DESCRIPTION OF THE TASK:
Every line of the records below from the line with "destruct (hint_row s" up to and including the line with "assert (payload_null (payload" must be reproduced exactly, and no line outside that range.

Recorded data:
(* ===== verification/MapFind.v ===== *)
(** Hinted lookups, hinted and borrowed stores, and cursors of a Map store
    (MapObject): every path names the row a plain search names, and a cursor
    walks the live rows in insertion order. *)

From S2P Require Import Prelude F64 Value HeapString Key HashIndex MapObject MapRows MapStore MapInsert MapUpdate MapClear.

Lemma pair_words (k v k' v' : Z) (l : list Z) x :
  v ∈ l -> (k' <> k -> k ∈ l) -> x ∈ row_words [(k, v)] -> x ∈ row_words [(k', v')] \/ x ∈ l.
Proof.
  cbn. rewrite !elem_of_cons. intros Hv Hk [->|[->|Hx]]; [|by right|by apply not_elem_of_nil in Hx].
  destruct (decide (k' = k)) as [->|Hne]; [left; by left|right; by apply Hk].
Qed.

Section find.
Context `{KH : KeyHeap} `{KL : !KeyHeapLaws KH} `{SM : StringMeta}.
Variable MASK_SHIFT : Z.
Hypothesis Hshift : 0 <= MASK_SHIFT.
Variable raw : Z -> Z.
Variable marking : bool.

(** What a hinted lookup may change: the hint. *)
Definition same_rows (s s' : MalMapStorage) : Prop :=
  count s' = count s /\ (forall i, row_at s' i = row_at s i) /\
  pins s' = pins s /\ owner_released s' = owner_released s /\
  reserve_size s' = reserve_size s /\ size s' = size s.

Lemma same_rows_refl s : same_rows s s.
Proof using Type. by split_and!. Qed.

Lemma same_rows_contents s s' : same_rows s s' -> contents s' = contents s.
Proof using Type. intros (Hc & Hr & _). by apply contents_ext. Qed.

Lemma same_rows_holds s s' key e : same_rows s s' -> entry_result s key e -> entry_result s' key e.
Proof using Type.
  intros (Hc & Hr & _) [[-> Ha]|[He (Hi & k & v & Hrow & Ek)]].
  - left. split; [done|]. intros i k v Hi. rewrite Hr. rewrite Hc in Hi. by apply Ha.
  - right. rewrite Hc. split; [done|]. split; [by rewrite Hc|]. exists k, v. by rewrite Hr.
Qed.

Lemma remember_same_rows e s : same_rows s (mal_map_storage_remember_entry e s).
Proof using Type.
  unfold mal_map_storage_remember_entry. destruct (_ =? _); by split_and!.
Qed.

(** On int32 and identity stores the leaf lookup searches as the general one. *)
Lemma find_bits_search s key :
  canonical key -> mal_map_storage_finds_bits (Some s) = true ->
  match mal_map_query_in_domain s key with
  | None => Ret UINT32_MAX
  | Some int_key =>
      if domain_is (domain s) MAL_MAP_KEYS_INT32
      then mal_map_probe_in MASK_SHIFT s MAL_MAP_KEYS_INT32 key int_key (mal_key_hash_mix key) false
      else mal_map_probe_in MASK_SHIFT s MAL_MAP_KEYS_IDENTITY key 0 (mal_key_hash_mix key) false
  end = mal_map_lookup_slot MASK_SHIFT s key.
Proof using Type.
  intros Hc Hb. unfold mal_map_lookup_slot. pose proof (query_in_domain_spec s key Hc) as Hq.
  destruct (mal_map_query_in_domain s key) as [n|]; [|done]. destruct Hq as [Hd _].
  cbn in Hb. apply andb_true_iff in Hb as [_ Hb].
  assert (mal_key_hash_value key = mal_key_hash_mix key) as ->.
  { pose proof (proj1 Hc) as Hr. unfold mal_key_hash_value.
    assert (kind_of key <> KString /\ kind_of key <> KBigInt) as [Hs Hbi].
    { apply orb_true_iff in Hb as [Hb|Hb]; apply domain_is_true in Hb; rewrite Hb in Hd; simpl in Hd.
      - pose proof (key_domain_class key Hr) as Hcl. rewrite Hd in Hcl. rewrite Hcl. done.
      - destruct Hd as [-> | ->]; done. }
    destruct (mal_value_is_string key) eqn:E1; [by apply kind_string in E1|].
    destruct (mal_value_is_bigint key) eqn:E2; [by apply kind_bigint in E2|]. done. }
  unfold mal_map_probe. destruct (domain s); done.
Qed.

Lemma find_bits_ok s key :
  storage_ok s -> canonical key -> mal_map_storage_finds_bits (Some s) = true ->
  exists e s', mal_map_storage_find_bits MASK_SHIFT s key = Ret (e, s') /\
    storage_ok s' /\ same_rows s s' /\ entry_result s key e.
Proof using Hshift KL.
  intros Hok Hc Hb. unfold mal_map_storage_find_bits.
  destruct (negb (entry_hint s =? 0) && (hint_key s =? key)) eqn:Eh.
  { apply andb_true_iff in Eh as [Hne%negb_true_iff%Z.eqb_neq Ek%Z.eqb_eq].
    destruct (hint_row s _ Hok eq_refl Hne) as (Hr & v & Hv).
    exists (entry_hint s), s. split; [done|]. split; [done|]. split; [apply same_rows_refl|].
    right. split; [done|]. split; [lia|]. exists (hint_key s), v. split; [done|].
    rewrite Ek. apply key_equals_refl. }
  pose proof (find_bits_search s key Hc Hb) as Hs.
  assert (payload_null (payload s) = false) as Hp
    by (cbn in Hb; apply andb_true_iff in Hb as [Hb _]; by apply negb_true_iff).
  destruct (index_room s Hok Hp) as [Hi Hroom].
  pose proof (capacity_bound _ (io_capacity _ _ _ _ _ _ Hi)) as Hcb.
  destruct (lookup_slot_ok MASK_SHIFT Hshift s key) as (r & Hr & Hres); try done; try apply Hok.
  assert (absent s key -> exists e s', Ret (0, s) = Ret (e, s') /\
    storage_ok s' /\ same_rows s s' /\ entry_result s key e) as Hmiss.
  { intros Ha. exists 0, s. split; [done|]. split; [done|]. split; [apply same_rows_refl|by left]. }
  rewrite Hr in Hs. destruct (mal_map_query_in_domain s key) as [m|].
  2: { apply Hmiss. injection Hs as <-. destruct Hres as [(Hrr & _)|(Ha & _)]; [|done].
       unfold UINT32_MAX in *. lia. }
  rewrite Hs. cbn [mbind outcome_bind].
  destruct Hres as [(Hrr & _ & Hho)|(Ha & ->)]; [|by apply Hmiss].
  destruct (Z.eqb_spec r UINT32_MAX) as [->|]; [unfold UINT32_MAX in *; lia|].
  destruct (bucket_entry s r (st_lanes s Hok) (proj1 Hho)) as [_ ->].
  pose proof (proj1 Hho) as Hr1.
  do 2 eexists. split; [done|]. split; [|split; [apply remember_same_rows|]].
  - apply remember_entry_ok; [done|lia|]. rewrite Z.add_simpl_r.
    destruct Hho as (_ & k & v & Hv & _). by rewrite Hv.
  - right. split; [lia|]. by rewrite Z.add_simpl_r.
Qed.
(* ===== verification/MapRefine.v ===== *)
(** The Map object implements the ordered association list of ECMAScript's
    [[MapData]]: the abstract specification, the refinement of every operation,
    and runs of operations from a fresh map. *)

From S2P Require Import Prelude F64 Value HeapString HeapStringSpec Key HashIndex HeapSizes.
From S2P Require Import MapObject MapRows MapStore MapInsert MapUpdate MapClear MapFind.

(** * The specification *)

(** A list of keys and values, oldest first, searched with a comparison. *)
Section data.
Variable same : Z -> Z -> bool.

Fixpoint data_lookup (l : list (Z * Z)) (key : Z) : option Z :=
  match l with
  | [] => None
  | (k, v) :: l => if same k key then Some v else data_lookup l key
  end.
(** The value replaces that of an equal key, whose key stays, or is appended. *)
Fixpoint data_set (l : list (Z * Z)) (key value : Z) : list (Z * Z) :=
  match l with
  | [] => [(key, value)]
  | (k, v) :: l => if same k key then (k, value) :: l else (k, v) :: data_set l key value
  end.
Fixpoint data_delete (l : list (Z * Z)) (key : Z) : list (Z * Z) :=
  match l with
  | [] => []
  | (k, v) :: l => if same k key then l else (k, v) :: data_delete l key
  end.

Lemma data_lookup_skip l1 l2 key :
  Forall (fun r => same r.1 key = false) l1 -> data_lookup (l1 ++ l2) key = data_lookup l2 key.
Proof using Type. induction 1 as [|[k v] l Hr _ IH]; simpl in *; [done|]. by rewrite Hr. Qed.

Lemma data_set_skip l1 l2 key value :
  Forall (fun r => same r.1 key = false) l1 -> data_set (l1 ++ l2) key value = l1 ++ data_set l2 key value.
Proof using Type. induction 1 as [|[k v] l Hr _ IH]; simpl in *; [done|]. by rewrite Hr, IH. Qed.

Lemma data_delete_skip l1 l2 key :
  Forall (fun r => same r.1 key = false) l1 -> data_delete (l1 ++ l2) key = l1 ++ data_delete l2 key.
Proof using Type. induction 1 as [|[k v] l Hr _ IH]; simpl in *; [done|]. by rewrite Hr, IH. Qed.
End data.
(* ===== verification/MapWitness.v ===== *)
(** A concrete string heap (two leaves, their concatenation flat and as a rope)
    on which the Map theorems of MapRefine are applied. *)

From S2P Require Import Prelude CheckedSize F64 Value HeapString HeapStringSpec HeapStringTheorems Key HashIndex HeapSizes.
From S2P Require Import MapObject MapRows MapStore MapInsert MapUpdate MapClear MapFind MapRefine.

Module Demo.
Import StringDemo.

#[local] Instance heap : KeyHeap := string_key_heap strings (fun _ => 0).
#[local] Instance laws : KeyHeapLaws heap.
Proof. apply string_key_heap_laws; [apply strings_ok|]. intros. by vm_compute. Qed.
#[local] Instance meta : StringMeta := {|
  string_storage p := mal_string_storage (strings p);
  string_latin1 p := str_latin1 (str_info (strings p));
  string_length p := mal_string_length (strings p);
  string_retained_capacity p := 0;
  |}.

(** The flat string at 48, the rope at 64 with the same units, the numbers 1 and
    NaN, and seven integers to leave the inline rows. *)
Definition flat_ab : Z := mal_value_from_string 48.
Definition rope_ab : Z := mal_value_from_string 64.
Definition one : Z := mal_value_from_i32 1.

Definition program : list map_op :=
  [MSet flat_ab one; MGet rope_ab; MSet MAL_VALUE_NAN flat_ab; MGet MAL_VALUE_NAN; MPin]
  ++ map (fun i => MSet (mal_value_from_i32 i) one) (seqZ 0 7)
  ++ [MSet MAL_VALUE_NEGATIVE_ZERO rope_ab; MGet (mal_value_from_i32 0); MSize;
      MDelete rope_ab; MHas flat_ab; MGetHinted one; MSetBorrowed one rope_ab 3; MUnpin;
      MCompact; MReserve 100; MEntries; MClear; MSize].

Lemma boxed_i32 n : in_i 32 n -> key_arg (mal_value_from_i32 n).
Proof.
  intros Hn. pose proof (from_i32_kind n Hn) as Hk. split.
  - split; [by apply from_i32_range|]. split; [intros _; by rewrite to_i32_from_i32|].
    intros Hd. congruence.
  - intros E. rewrite E in Hk. done.
Qed.

Lemma program_ok : Forall op_ok program.
Proof.
  assert (key_arg flat_ab /\ key_arg rope_ab /\ key_arg MAL_VALUE_NAN /\
          key_arg MAL_VALUE_NEGATIVE_ZERO) as (H1 & H2 & H3 & H4).
  { split_and!; (split; [split; [by vm_compute|split; [by vm_compute|]]|by vm_compute]); done. }
  assert (forall n, 0 <= n < 7 -> key_arg (mal_value_from_i32 n)) as H5.
  { intros. apply boxed_i32. unfold in_i. simpl. lia. }
  repeat constructor; try done; try (apply H5; lia); try (by vm_compute); simpl; lia.
Qed.

Lemma map_run_refines_witness :
  Forall op_ok program /\
  exists rs w', run_map 0 (fun _ => 0) true mal_map_object_init program = Ret (rs, w') /\
    Forall2 result_rel rs (run_spec [] program).1 /\
    represents (contents (storage_of w')) (run_spec [] program).2.
Proof.
  split; [exact program_ok|].
  apply (map_run_refines 0 ltac:(lia) (fun _ => 0) true program program_ok). by vm_compute.
Defined.

(** The world after the first nine operations: pinned, seven entries. *)
Definition prefix : list map_op := take 9 program.
Definition pinned_world : MapWorld :=
  match run_map 0 (fun _ => 0) true mal_map_object_init prefix with
  | Ret (_, w) => w
  | _ => mal_map_object_init
  end.

Lemma run_reachable ops : forall n w l rs w',
  reachable 0 (fun _ => 0) true n w l -> n + Z.of_nat (length ops) <= 2 ^ 28 -> Forall op_ok ops ->
  run_map 0 (fun _ => 0) true w ops = Ret (rs, w') ->
  reachable 0 (fun _ => 0) true (n + Z.of_nat (length ops)) w' (run_spec l ops).2.
Proof.
  induction ops as [|op ops IH]; intros n w l rs w' Hr Hn Hf Hrun.
  - injection Hrun as <- <-. by rewrite Z.add_0_r.
  - cbn [run_map] in Hrun. apply Forall_cons in Hf as [Hop Hf]. simpl in Hn.
    apply bind_Ret_inv in Hrun as ([r w1] & Hs & Hrun). cbn [mbind outcome_bind] in Hrun.
    apply bind_Ret_inv in Hrun as ([rs1 w2] & Hrun & [= <- <-]).
    pose proof (reach_step _ _ _ n w l op r w1 Hr ltac:(lia) Hop Hs) as Hr1.
    specialize (IH (n + 1) w1 (spec_step l op).2 rs1 w2 Hr1 ltac:(lia) Hf Hrun).
    cbn [run_spec]. destruct (spec_step l op) as [a l1]. simpl in IH |- *.
    destruct (run_spec l1 ops) as [rs' l2]. simpl in *.
    replace (n + Z.of_nat (S (length ops))) with (n + 1 + Z.of_nat (length ops)) by lia. done.
Qed.

Lemma prefix_reachable : reachable 0 (fun _ => 0) true 9 pinned_world (run_spec [] prefix).2.
Proof.
  destruct (run_map 0 (fun _ => 0) true mal_map_object_init prefix) as [[rs w]| |] eqn:E;
    [|by vm_compute in E|by vm_compute in E].
  unfold pinned_world. rewrite E.
  apply (run_reachable prefix 0 mal_map_object_init [] rs); [constructor|done| |done].
  apply Forall_take, program_ok.
Qed.

Lemma map_reachable_invariant_witness :
  arr_len (contents (storage_of pinned_world)) = 6 /\ storage_ok (storage_of pinned_world).
Proof.
  split; [by vm_compute|].
  apply (map_reachable_invariant 0 ltac:(lia) (fun _ => 0) true 9 _ _ prefix_reachable).
Defined.

Lemma map_barriers_witness :
  exists rs w', run_map 0 (fun _ => 0) true pinned_world (drop 9 program) = Ret (rs, w') /\
    barriers_ok true pinned_world w'.
Proof.
  destruct (run_map 0 (fun _ => 0) true pinned_world (drop 9 program)) as [[rs w]| |] eqn:E;
    [|by vm_compute in E|by vm_compute in E].
  exists rs, w. split; [done|].
  apply (map_barriers 0 ltac:(lia) (fun _ => 0) true 9 pinned_world _ (drop 9 program) rs w prefix_reachable);
    [by vm_compute|apply Forall_drop, program_ok|exact E].
Defined.

Lemma map_pinned_rows_stable_witness :
  pins (storage_of pinned_world) = 1 /\
  exists r w', map_step 0 (fun _ => 0) true pinned_world (MDelete rope_ab) = Ret (r, w') /\
    cursor_stable (storage_of pinned_world) (storage_of w').
Proof.
  split; [by vm_compute|].
  apply (map_pinned_rows_stable 0 ltac:(lia) (fun _ => 0) true 9 pinned_world _ (MDelete rope_ab) prefix_reachable);
    [lia| |by vm_compute].
  pose proof program_ok as H. rewrite Forall_forall in H.
  apply (H (MDelete rope_ab)). apply list_elem_of_In. by vm_compute; tauto.
Defined.

Lemma map_find_paths_agree_witness :
  exists e w', mal_map_object_find_canonical 0 pinned_world rope_ab = Ret e /\
    mal_map_object_find_hinted 0 pinned_world rope_ab = Ret (e, w') /\
    contents (storage_of w') = contents (storage_of pinned_world).
Proof.
  apply (map_find_paths_agree 0 ltac:(lia) pinned_world rope_ab).
  - apply (reachable_inv 0 ltac:(lia) (fun _ => 0) true 9 _ _ prefix_reachable).
  - split_and!; [by vm_compute|by vm_compute|by vm_compute|done].
Defined.
End Demo.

SOLUTION FOR THIS EXERCISE:
    destruct (hint_row s _ Hok eq_refl Hne) as (Hr & v & Hv).
    exists (entry_hint s), s. split; [done|]. split; [done|]. split; [apply same_rows_refl|].
    right. split; [done|]. split; [lia|]. exists (hint_key s), v. split; [done|].
    rewrite Ek. apply key_equals_refl. }
  pose proof (find_bits_search s key Hc Hb) as Hs.
  assert (payload_null (payload s) = false) as Hp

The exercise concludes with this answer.